Wow. If you’d told me five years ago all that would happen between the day I picked up my Alto (May 2, 2016) till now, I wouldn’t have believed you. I honestly didn’t know what I was getting into back then, and I didn’t have many expectations of how things would go. I just knew I was going to live in a little trailer and drive around a lot.
In the Beginning…
This photo was taken about a minute after my very first tow ever (like in my whole life!), where I drove from pickup at Safari Condo to my very first campground in Levis, Quebec, Canada. (And I’m writing this post at another KOA, in Virginia. I don’t stay at them much, but in a pinch, they do nicely.)
Adventures on a Grand Scale…
From California to Nova Scotia, Breeze and I got around a lot in the last five years, racking up 48,700 miles as a tow vehicle + trailer. I had Bella, my Subaru Outback for the first four years, and she was a faithful companion.

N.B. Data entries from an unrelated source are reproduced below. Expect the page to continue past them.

#[local] Set Default Proof Using "All".

Section scannable.
  Context {hs : HostSyntax} {net : RegistryNetwork} `{Oras} {reader : StoreReader} {vs : Verifiers}.
  Context {stCodec : Codec State} {yaml : GemaraYAML} {tags : TagLaws} {tstay : TagsStay}.
  Context {pc : Codec PackConfig} {gc : Codec GenerationState}.
  Context (cacheDir dataDir tmp baseDir : path) (policies : list PolicyEntry) (wsCfg : option VerificationConfig).
  Local Abbreviation regions := (pack_regions cacheDir tmp baseDir).
  Local Abbreviation stores := (policy_stores cacheDir policies ++ pack_regions cacheDir tmp baseDir).
  Context {places : Places cacheDir dataDir tmp baseDir policies} {rstays : ReaderStays marker} {pstays : PartiesStay}.
  Context (pick : nat -> nat).
  (** The lemmas of [Liveness] at this workspace. *)
  Local Abbreviation our_entry_place_in := (entry_place_in cacheDir dataDir tmp baseDir policies wsCfg pick).
  Local Abbreviation our_resolveVerifier_sound := (resolveVerifier_sound cacheDir dataDir tmp baseDir policies wsCfg pick).
  Local Abbreviation our_resolveVerifier_reads := (resolveVerifier_reads cacheDir dataDir tmp baseDir policies wsCfg pick).
  Local Abbreviation our_entry_behaved := (entry_behaved cacheDir dataDir tmp baseDir policies wsCfg pick).
  Local Abbreviation our_extract_metadata_stays := (extract_metadata_stays cacheDir dataDir tmp baseDir policies wsCfg pick).
  Local Abbreviation our_syncSinglePolicy_sound := (syncSinglePolicy_sound cacheDir dataDir tmp baseDir policies wsCfg pick).
  Local Abbreviation our_LoadState_reads := (LoadState_reads cacheDir dataDir tmp baseDir policies wsCfg pick).
  Local Abbreviation our_packs_class := (packs_class cacheDir dataDir tmp baseDir policies wsCfg pick).
  Local Abbreviation our_run_phases := (run_phases cacheDir dataDir tmp baseDir policies wsCfg pick).
  Local Abbreviation our_run_settled := (run_settled cacheDir dataDir tmp baseDir policies wsCfg pick).
  Local Abbreviation our_runs_good := (runs_good cacheDir dataDir tmp baseDir policies wsCfg pick).
  Local Abbreviation our_LoadState_on_disk := (LoadState_on_disk cacheDir dataDir tmp baseDir policies wsCfg pick).
  Local Abbreviation our_no_verifiers_sound := (no_verifiers_sound cacheDir dataDir tmp baseDir policies wsCfg pick).
  (** The entry in question. *)
  Context (entry : PolicyEntry) (ref : PolicyRef) (d rv : string).
  Hypothesis entry_in : entry ∈ policies.
  Hypothesis entry_own : own_store cacheDir policies entry.
  Hypothesis entry_ref : ParsePolicyRef (PE_URL entry) = (ref, None).
  Hypothesis entry_version : let '(tag, dg) := classifyVersion (wanted_version ref) in
    DefinitionVersion (NewClient (PR_Registry ref)) (BuildLookupRef "" (PR_Repository ref) tag dg) = Ok (d, rv).
  Hypothesis rv_some : rv <> "".
  Local Abbreviation id := (PR_Repository ref).
  Local Abbreviation P := (PolicyStorePath cacheDir (PR_Repository ref)).

(** ** Records that the store bears out *)

Definition borne_out (pol : gmap string PolicyState) (w : world) : Prop :=
  forall ps, pol !! id = Some ps -> Digest ps = d -> Version ps <> "" /\ holds_tag P (Version ps) (w_fs w).

Definition disk_borne_out (w : world) : Prop := forall st data perm,
  get (dataDir ++ [StateFileName]) (w_fs w) = Some (File data perm) -> unmarshal data = Ok st ->
  borne_out (Policies st) w.

(** In memory and on disk. *)
Definition sound (pol : gmap string PolicyState) (w : world) : Prop := borne_out pol w /\ disk_borne_out w.

(** A program that leaves state.json and takes no tag. *)
Definition quiet {A} (m : io A) : Prop := forall w,
  get (dataDir ++ [StateFileName]) (w_fs (m w).2) = get (dataDir ++ [StateFileName]) (w_fs w) /\
  forall t, holds_tag P t (w_fs w) -> holds_tag P t (w_fs (m w).2).

Lemma quiet_keeps {A} (m : io A) w pol : quiet m -> sound pol w -> sound pol (m w).2.
Proof.
  intros Hm [Hp Hd]. destruct (Hm w) as [Hf Ht]. split.
  - intros ps Hps Hdg. destruct (Hp ps Hps Hdg). auto.
  - intros st data pm Hg Hu ps Hps Hdg. rewrite Hf in Hg. destruct (Hd st data pm Hg Hu ps Hps Hdg). auto.
Qed.
Definition unresolved (label message : string) (acc : resolution) : resolution :=
  MkResolution (evaluatorTargets acc) (resolveFailures acc + 1)
    (resolveResults acc ++ [resolve_warn label message]).

(** The evaluators of a graph get the target. *)
Definition add_target (target : TargetConfig) (m : gmap string (list TargetConfig)) (evalID : string)
    : gmap string (list TargetConfig) :=
  <[evalID := default [] (m !! evalID) ++ [target]]> m.

Definition graph_evaluators (graph : DependencyGraph) : list string :=
  (map_to_list (GroupByEvaluator (ExtractAssessmentConfigs graph) graph)).*1.

Section variables.
  Context {hs : HostSyntax}.

(** One policy of one target. *)
Definition resolve_policy (resolver : PolicyGraphResolver) (cfg : WorkspaceConfig)
    (target : TargetConfig) (pid : string) (acc : resolution) : io resolution :=
  match FindPolicy (WC_Policies cfg) pid with
  | None => io_ret (unresolved pid ("policy " +:+ pid +:+ " referenced by target " +:+ T_ID target +:+
                                    " not found in config") acc)
  | Some entry =>
  let eid := EffectiveID entry in
  match ParsePolicyRef (PE_URL entry) with
  | (_, Some e) => io_ret (unresolved eid ("invalid policy reference for " +:+ eid +:+ ": " +:+ error_text e) acc)
  | (ref, None) =>
  let! version := pg_ResolveVersion resolver (PR_Repository ref) (VersionString ref) in
  match version with
  | Err e => io_ret (unresolved eid ("cannot resolve version for policy " +:+ eid +:+ ": " +:+ error_text e) acc)
  | Ok version =>
  let! graph := pg_ResolvePolicyGraph resolver (PR_Repository ref) version in
  match graph with
  | Err e => io_ret (unresolved eid ("cannot resolve policy graph for " +:+ eid +:+ ": " +:+ error_text e) acc)
  | Ok graph =>
      io_ret (MkResolution (fold_left (add_target target) (graph_evaluators graph) (evaluatorTargets acc))
                (resolveFailures acc) (resolveResults acc))
  end end end end.

Fixpoint resolve_policies (resolver : PolicyGraphResolver) (cfg : WorkspaceConfig)
    (target : TargetConfig) (pids : list string) (acc : resolution) : io resolution :=
  match pids with
  | [] => io_ret acc
  | pid :: rest =>
      let! acc := resolve_policy resolver cfg target pid acc in
      resolve_policies resolver cfg target rest acc
  end.

Fixpoint resolve_targets (resolver : PolicyGraphResolver) (cfg : WorkspaceConfig)
    (targets : list TargetConfig) (acc : resolution) : io resolution :=
  match targets with
  | [] => io_ret acc
  | target :: rest =>
      let! acc := resolve_policies resolver cfg target (T_Policies target) acc in
      resolve_targets resolver cfg rest acc
  end.

Definition resolveEvaluatorTargets (cfg : WorkspaceConfig) (resolver : option PolicyGraphResolver)
    : io resolution :=
  match resolver with
  | None => io_ret resolution_empty
  | Some resolver => resolve_targets resolver cfg (WC_Targets cfg) resolution_empty
  end.

(** ** One provider *)

Definition effectiveGlobals (configVars : gmap string string) : gmap string string :=
  <[WorkspaceVarKey := "(auto-injected)"]> configVars.

Definition joinNames (names : list string) : string :=
  match names with
  | [] => ""
  | n :: rest => fold_left (fun result n => result +:+ ", " +:+ n) rest n
  end.

Definition has_var (vars : gmap string string) (v : string) : bool := bool_decide (is_Some (vars !! v)).

Definition countResolved (required : list string) (vars : gmap string string) : Z * Z :=
  (fold_left (fun resolved v => if has_var vars v then (resolved + 1)%Z else resolved) required 0%Z,
   Z.of_nat (length required)).

Definition groupSatisfied (group : string) (vars : gmap string string) : bool :=
  existsb (has_var vars) (str_split group "|").

Definition unmappedReason (resolver : option PolicyGraphResolver) (failures : Z) : string :=
  match resolver with
  | None => "no policy resolver available"
  | Some _ => if (0 <? failures)%Z
              then "policy graph unresolved (" +:+ itoa failures +:+ " error(s)) — run complyctl get"
              else "evaluator not referenced by any cached policy"
  end.

Record variableValidation := MkVariableValidation {
  VV_Name : string;
  VV_GlobalResolved : Z;
  VV_GlobalTotal : Z;
  VV_TargetResolved : Z;
  VV_TargetTotal : Z;
  VV_AllGlobalPresent : bool;
  VV_AllTargetPresent : bool;
  VV_UnmappedTargetVars : bool;
  VV_MissingGlobals : list string;
  VV_MissingTargetVars : list string;
  VV_Resolver : option PolicyGraphResolver;
  VV_ResolveFailures : Z;
}.
Definition orphans_of (complypacksDir : path) (none : bool) (tracked : gset (string * string))
    (evaluatorID : string) (versionEntries : list (string * node)) : list orphanedVersion :=
  omap (fun v : string * node =>
    if negb (is_dir (Some v.2)) then None
    else if none || negb (bool_decide ((evaluatorID, v.1) ∈ tracked))
    then Some (MkOrphanedVersion evaluatorID v.1 (complypacksDir ++ [evaluatorID; v.1]) none)
    else None) versionEntries.

Fixpoint orphan_loop (complypacksDir : path) (none : bool) (tracked : gset (string * string))
    (evalEntries : list (string * node)) : io (list orphanedVersion) :=
  match evalEntries with
  | [] => io_ret []
  | (evaluatorID, x) :: rest =>
      if negb (is_dir (Some x)) then orphan_loop complypacksDir none tracked rest
      else
        let! r := os_ReadDir (complypacksDir ++ [evaluatorID]) in
        match r with
        | Err _ => orphan_loop complypacksDir none tracked rest
        | Ok versionEntries =>
            let! more := orphan_loop complypacksDir none tracked rest in
            io_ret (orphans_of complypacksDir none tracked evaluatorID versionEntries ++ more)
        end
  end.

Definition findOrphanedVersions (cacheDir : path) (state : option State) : io (list orphanedVersion) :=
  let complypacksDir := cacheDir ++ [ComplypacksSubdir] in
  let! r := os_ReadDir complypacksDir in
  match r with
  | Err _ => io_ret []
  | Ok evalEntries => orphan_loop complypacksDir (noState state) (tracked_pairs state) evalEntries
  end.

(** ** The complypack check *)

Section complypacks.
  Context {hs : HostSyntax} {stCodec : Codec State} {packCodec : Codec PackConfig}.

(** The evaluators of the policies, and the failures of their references. *)
Fixpoint needed_evaluators (resolver : PolicyGraphResolver) (policies : list PolicyEntry)
    (acc : gset string) : io (gset string * list CheckResult) :=
  match policies with
  | [] => io_ret (acc, [])
  | p :: rest =>
      match ParsePolicyRef (PE_URL p) with
      | (_, Some e) =>
          let! r := needed_evaluators resolver rest acc in
          io_ret (r.1, result_of ("complypacks/" +:+ EffectiveID p) (EffectiveID p) GroupComplypacks
                         StatusFail ("invalid policy reference: " +:+ error_text e) true :: r.2)
      | (ref, None) =>
          let! graph := policy_graph resolver ref in
          needed_evaluators resolver rest
            (match graph with
             | Some g => list_to_set (graph_evaluators g) ∪ acc
             | None => acc
             end)
      end
  end.

Definition pack_result (id : string) : CheckStatus -> string -> bool -> CheckResult :=
  result_of ("complypacks/" +:+ id) id GroupComplypacks.

Definition check_pack (c : ComplypackCache) (state : option State) (evalID : string) : io CheckResult :=
  let! r := LookupByEvaluatorID c state evalID in
  io_ret (match r with
  | Err e => pack_result evalID StatusWarn
               ("error checking complypack cache for " +:+ evalID +:+ ": " +:+ error_text e) false
  | Ok None => pack_result evalID StatusWarn "not cached — run complyctl get to download" false
  | Ok (Some _) => pack_result evalID StatusPass "cached" false
  end).

Fixpoint check_packs (c : ComplypackCache) (state : option State) (ids : list string) : io (list CheckResult) :=
  match ids with
  | [] => io_ret []
  | id :: rest =>
      let! r := check_pack c state id in
      let! more := check_packs c state rest in
      io_ret (r :: more)
  end.

Definition size_result (r : result Z) : CheckResult :=
  match r with
  | Err e => pack_result "cache-size" StatusWarn ("unable to calculate cache size: " +:+ error_text e) false
  | Ok n => pack_result "cache-size" StatusPass (formatBytes n) false
  end.

Definition orphan_result (o : orphanedVersion) : CheckResult :=
  pack_result (OV_EvaluatorID o +:+ "/" +:+ OV_Version o) StatusWarn
    (if OV_Untracked o then "complypack not tracked in state — run complyctl get to rebuild state"
     else "orphaned complypack version " +:+ OV_Version o +:+ " for evaluator " +:+ OV_EvaluatorID o +:+
          " — not referenced in state.json") false.

Definition CheckComplypacks (cfg : option WorkspaceConfig) (cacheDir dataDir : path)
    (resolver : option PolicyGraphResolver) : io (list CheckResult) :=
  match cfg, resolver with
  | Some cfg, Some resolver =>
      if bool_decide (WC_Complypacks cfg = []) then io_ret []
      else
        let! st := LoadState dataDir in
        let '(cacheState, stateResults) :=
          (match st with
           | Err e => (None, [pack_result "state" StatusWarn ("cannot load state: " +:+ error_text e) false])
           | Ok s => (Some s, [])
           end) in
        let! cpCache := (fun w => (NewComplypackCache cacheDir (w_env w), w)) in
        let! needed := needed_evaluators resolver (WC_Policies cfg) ∅ in
        let! packs := check_packs cpCache cacheState (elements needed.1) in
        let! size := walkCacheSize cacheDir in
        let! orphans := findOrphanedVersions cacheDir cacheState in
        io_ret (stateResults ++ needed.2 ++ packs ++ [size_result size] ++ (orphan_result <$> orphans))
  | _, _ => io_ret []
  end.
End complypacks.
Lemma period_details_quiet name tl now :
  Forall (fun r => known_status r /\ blocks r = false) (period_details name tl now).
Proof.
  unfold period_details.
  pose proof (evaluateTimeline_known (TL_EnforcementStart tl) (TL_EnforcementEnd tl) "enforcement" now) as Hk.
  destruct (evaluateTimeline _ _ _ _) as [status msg].
  rewrite !Forall_app, Forall_singleton. split_and!; [|done|done|]; case_bool_decide;
    [by constructor|rewrite Forall_singleton; split; [set_solver|done]..|by constructor|];
    rewrite Forall_singleton; split; [set_solver|done].
Qed.

Lemma active_period_tidy eid tl now verbose : tidy [GroupPolicies] (active_period eid tl now verbose).
Proof.
  unfold active_period. destruct tl as [tl|]; [|tidy].
  pose proof (evaluateTimeline_known (TL_EvaluationStart tl) (TL_EvaluationEnd tl) "evaluation" now) as Hk.
  destruct (evaluateTimeline _ _ _ _) as [status msg].
  destruct verbose; (split; [simpl; set_solver|split; [done|]]); [|done].
  eapply Forall_impl; [apply period_details_quiet|]. by intros ? [? _].
Qed.

Lemma CheckPolicyActivePeriod_tidy cfg R verbose :
  answers (Forall (tidy [GroupPolicies])) (CheckPolicyActivePeriod cfg R verbose).
Proof.
  unfold CheckPolicyActivePeriod. destruct cfg as [cfg|], R as [R|]; try by apply answers_ret.
  case_bool_decide as Hn; [by apply answers_ret|]. clear Hn. apply answers_step. intros now.
  induction (WC_Policies cfg) as [|p rest IH]; simpl; [by apply answers_ret|].
  destruct (ParsePolicyRef _) as [ref [e|]].
  - eapply answers_bind; [apply IH|]. intros more Hm. apply answers_ret. constructor; [tidy|done].
  - apply answers_step. intros g. eapply answers_bind; [apply IH|]. intros more Hm.
    apply answers_ret. destruct g; [constructor; [apply active_period_tidy|done]|done].
Qed.

(** Complypacks *)

Lemma CheckComplypacks_tidy cfg c d R :
  answers (Forall (tidy [GroupComplypacks])) (CheckComplypacks cfg c d R).
Proof.
  unfold CheckComplypacks. destruct cfg as [cfg|], R as [R|]; try by apply answers_ret.
  case_bool_decide as Hn; [by apply answers_ret|]. clear Hn. apply answers_step. intros st.
  assert (forall acc, answers (fun r => Forall (tidy [GroupComplypacks]) r.2)
            (needed_evaluators R (WC_Policies cfg) acc)) as Hneed.
  { induction (WC_Policies cfg) as [|p rest IH]; intros acc; simpl; [by apply answers_ret|].
    destruct (ParsePolicyRef _) as [ref [e|]].
    - eapply answers_bind; [apply IH|]. intros r Hr. apply answers_ret. constructor; [tidy|done].
    - apply answers_step. intros g. apply IH. }
  assert (forall cache state ids, answers (Forall (tidy [GroupComplypacks])) (check_packs cache state ids)) as Hpacks.
  { intros cache state ids. induction ids as [|id rest IH]; simpl; [by apply answers_ret|].
    eapply (answers_bind (tidy [GroupComplypacks])); [unfold check_pack; answer; tidy|].
    intros r Hr. eapply answers_bind; [apply IH|]. intros more Hm. apply answers_ret. by constructor. }
  assert (exists cacheState stateResults, match st with
     | Err e => (None, [pack_result "state" StatusWarn ("cannot load state: " +:+ error_text e) false])
     | Ok s => (Some s, []) end = (cacheState, stateResults) /\ Forall (tidy [GroupComplypacks]) stateResults)
    as (cacheState & stateResults & -> & Hst) by (destruct st; eexists _, _; (split; [done|]); tidy).
  apply answers_step. intros cache. eapply answers_bind; [apply Hneed|]. intros needed Hn.
  eapply answers_bind; [apply Hpacks|]. intros packs Hp. apply answers_step. intros size.
  apply answers_step. intros orphans. apply answers_ret. rewrite !Forall_app.
  split_and!; [done..| |].
  - unfold size_result. destruct size; tidy.
  - apply Forall_fmap, Forall_forall. intros o _. unfold orphan_result. simpl. tidy.
Qed.

(** All of them *)

Lemma attach_tidy G tops subs :
  Forall (tidy G) tops -> Forall known_status subs ->
  let '(tops', un) := attachByEvaluatorID tops subs in Forall (tidy G) tops' /\ un ⊆ subs.
Proof.
  unfold attachByEvaluatorID. generalize (index_results tops 0 ∅) as index. intros index Ht Hs.
  assert (forall P : CheckResult -> Prop, (forall v, v ∈ subs -> P v) -> forall un tops, Forall (tidy G) tops ->
    (forall v, v ∈ un -> P v) -> let '(tops', un') := attach_loop index subs tops un in
    Forall (tidy G) tops' /\ forall v, v ∈ un' -> P v) as H.
  { clear Ht tops. intros P. induction Hs as [|v subs Hv _ IH]; intros HP un tops Ht Hun; simpl; [done|].
    assert (forall v, v ∈ subs -> P v) as HP' by (intros; apply HP; by right).
    destruct (index !! _) as [i|].
    - apply IH; [done| |done]. apply Forall_alter; [done|]. intros t Hi Htidy. by apply tidy_add_child.
    - apply IH; [done..|]. intros v' [?|Hv']%elem_of_app; [by auto|].
      apply list_elem_of_singleton in Hv' as ->. apply HP. by left. }
  specialize (H (fun v => v ∈ subs)). apply H; [done|done|]. by intros v ?%elem_of_nil.
Qed.

Lemma assemble_tidy providers vars policies active rest :
  Forall (tidy [GroupProviders]) providers -> Forall (tidy [GroupProviders; GroupVariables]) vars ->
  Forall (tidy [GroupPolicies]) policies -> Forall (tidy [GroupPolicies]) active ->
  Forall (tidy GroupOrder) rest -> Forall (tidy GroupOrder) (assemble providers vars policies active rest).
Proof.
  intros Hpr Hv Hpo Ha Hr. unfold assemble.
  assert (forall G l, Forall (tidy G) l -> Forall known_status l) as Hk.
  { intros G l Hl. eapply Forall_impl; [exact Hl|]. by intros r (_ & H & _). }
  assert (forall G G' l, Forall (tidy G) l -> G ⊆ G' -> Forall (tidy G') l) as Hw.
  { intros G G' l Hl HG. eapply Forall_impl; [exact Hl|]. intros r H. by eapply tidy_weaken. }
  pose proof (attach_tidy _ _ _ Hpr (Hk _ _ Hv)) as H1.
  pose proof (attach_tidy _ _ _ Hpo (Hk _ _ Ha)) as H2. change attachByEvaluatorID with attachByPolicyID in H2.
  destruct (attachByEvaluatorID _ _) as [tops un], (attachByPolicyID _ _) as [tops2 un2].
  destruct H1 as [Ht Hun], H2 as [Ht2 Hun2]. rewrite !Forall_app. split_and!; [| | | |done].
  - eapply Hw; [exact Ht|]. unfold GroupOrder. set_solver.
  - apply Forall_fmap, Forall_forall. intros v Hin%Hun.
    eapply Forall_forall in Hv as (_ & Hs & Hc); [|done]. repeat split; [|done|done].
    unfold GroupOrder. simpl. set_solver.
  - eapply Hw; [exact Ht2|]. unfold GroupOrder. set_solver.
  - apply Forall_forall. intros v Hin%Hun2. eapply Forall_forall in Ha; [|done].
    eapply tidy_weaken; [done|]. unfold GroupOrder. set_solver.
Qed.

It was hard to replace Bella, but my Honda Ridgeline, Luna, has done a stellar job of hauling me, Breeze, and all my stuff, for the last year. The higher tow capacity and bigger storage space of the Ridgeline has been a net positive change in my vagabond life (so much more room!).
I’ve had the opportunity to explore parts of the US that had only been places on a map before. Who knew that after a lifetime of avoiding deserts, both high and low, I’d fall in love with southern New Mexico and with Death Valley?
I’ve been surprised how beautiful the middle of the country is at ground level. I’d flown over the midwest and plains states dozens of times in the last 40 years, but I never really understood their attraction until I spent time on the back roads, going through small towns and farmland, always with that big open view where I could see miles of land and sky whichever direction I looked.
Breeeze is an old hand at ferries now. She’s been over the water several times: Galveston, TX, the Outer Banks, New Brunswick/Nova Scotia, and on and off Vancouver Island.
We’ve still got lots of places to see, aiming for the nexus of Colorado, Utah, and northern Arizona later this year. And there’s so much of the Pacific Northwest I haven’t seen yet, too. I am not even close to running out of places I want to visit.
Weathering the Years…
The Alto is built as a three-season camper, but on the rare occasions I’ve been caught in seriously cold weather (thanks, Denver, for two of the three times I’ve been snowed on), I’ve been warm and cozy, thanks to the propane option on the Truma heater. And some pipe insulation underneath.
On the other hand, getting wicked hot in Casper, Wyoming wasn’t the most comfortable situation but I made the best of it with a variety of awnings, aluminet coverings, and the wonderful MagneShade for that big front window. Oh, and a matinee in town, where the air-conditioning was frosty, and I was quite fine with that.
Overall, for a trailer where I was clearly warned it wasn’t built for full-timing, the Alto has been just fine for me. I’m not huge on creature comforts or large living spaces, so I’ve been happy with my choice. And I think I’m one of the few full-timers that hasn’t traded up or down since I started.
Always a Walmart…
One of the best pieces of advice I got was from the person who also told me to buy an Alto. I was a bit worried about finding places to pick up what I might need as I started my vagabond adventure. My friend said something like “You’re going to think you’re in the middle of nowhere, surrounded by nature, but in America, you’re never that far from a Walmart. Or a Target. Or both.” She was right about that, and she was right about the Alto. (Thanks, Mary, for both bits of advice.)
I’ve gone from a total of two visits to a Walmart *ever* before picking up my Alto to having Walmart be my go-to grocery store and clothing supplier (bargain racks are great). Turns out Walmarts are mostly one of two layouts: groceries on the left or on the right. And I’ve been in so many now that I can do my grocery shopping in either store layout in under 15 minutes, which came in pretty handy when traveling in 2020.
Whether Solo or in a Group…
I’ve camped with friends more times than I can count, from Tennessee to British Columbia, and Quebec to California. My Alto family has taught me so much, about the trailer, about camping, and and about making the most of the times and places where we gather.
When I’m on my own, I enjoy the silence, the stars, and the open road calling my name.
Over the last five years, I’ve made camp 400 times, in 41 US states and 5 Canadian provinces. I’ve walked through redwoods and over sand dunes, dipped my hand in the trickle that is the beginning of the mighty Mississippi River, and felt the absolute stillness of a desert night. I’ve survived a blown trailer tire and an accident, a broken hand, and a pandemic. I’ve learned that change is inevitable and that changing reservations is too. Plans come and go, weather blows through, and I’m still out here, somewhere on the road. I’m doing just fine.
Life is short and the older you get, the more you feel it. Indeed, the shorter it is. People lose their capacity to walk, run, travel, think, and experience life. I realize how important it is to use the time I have.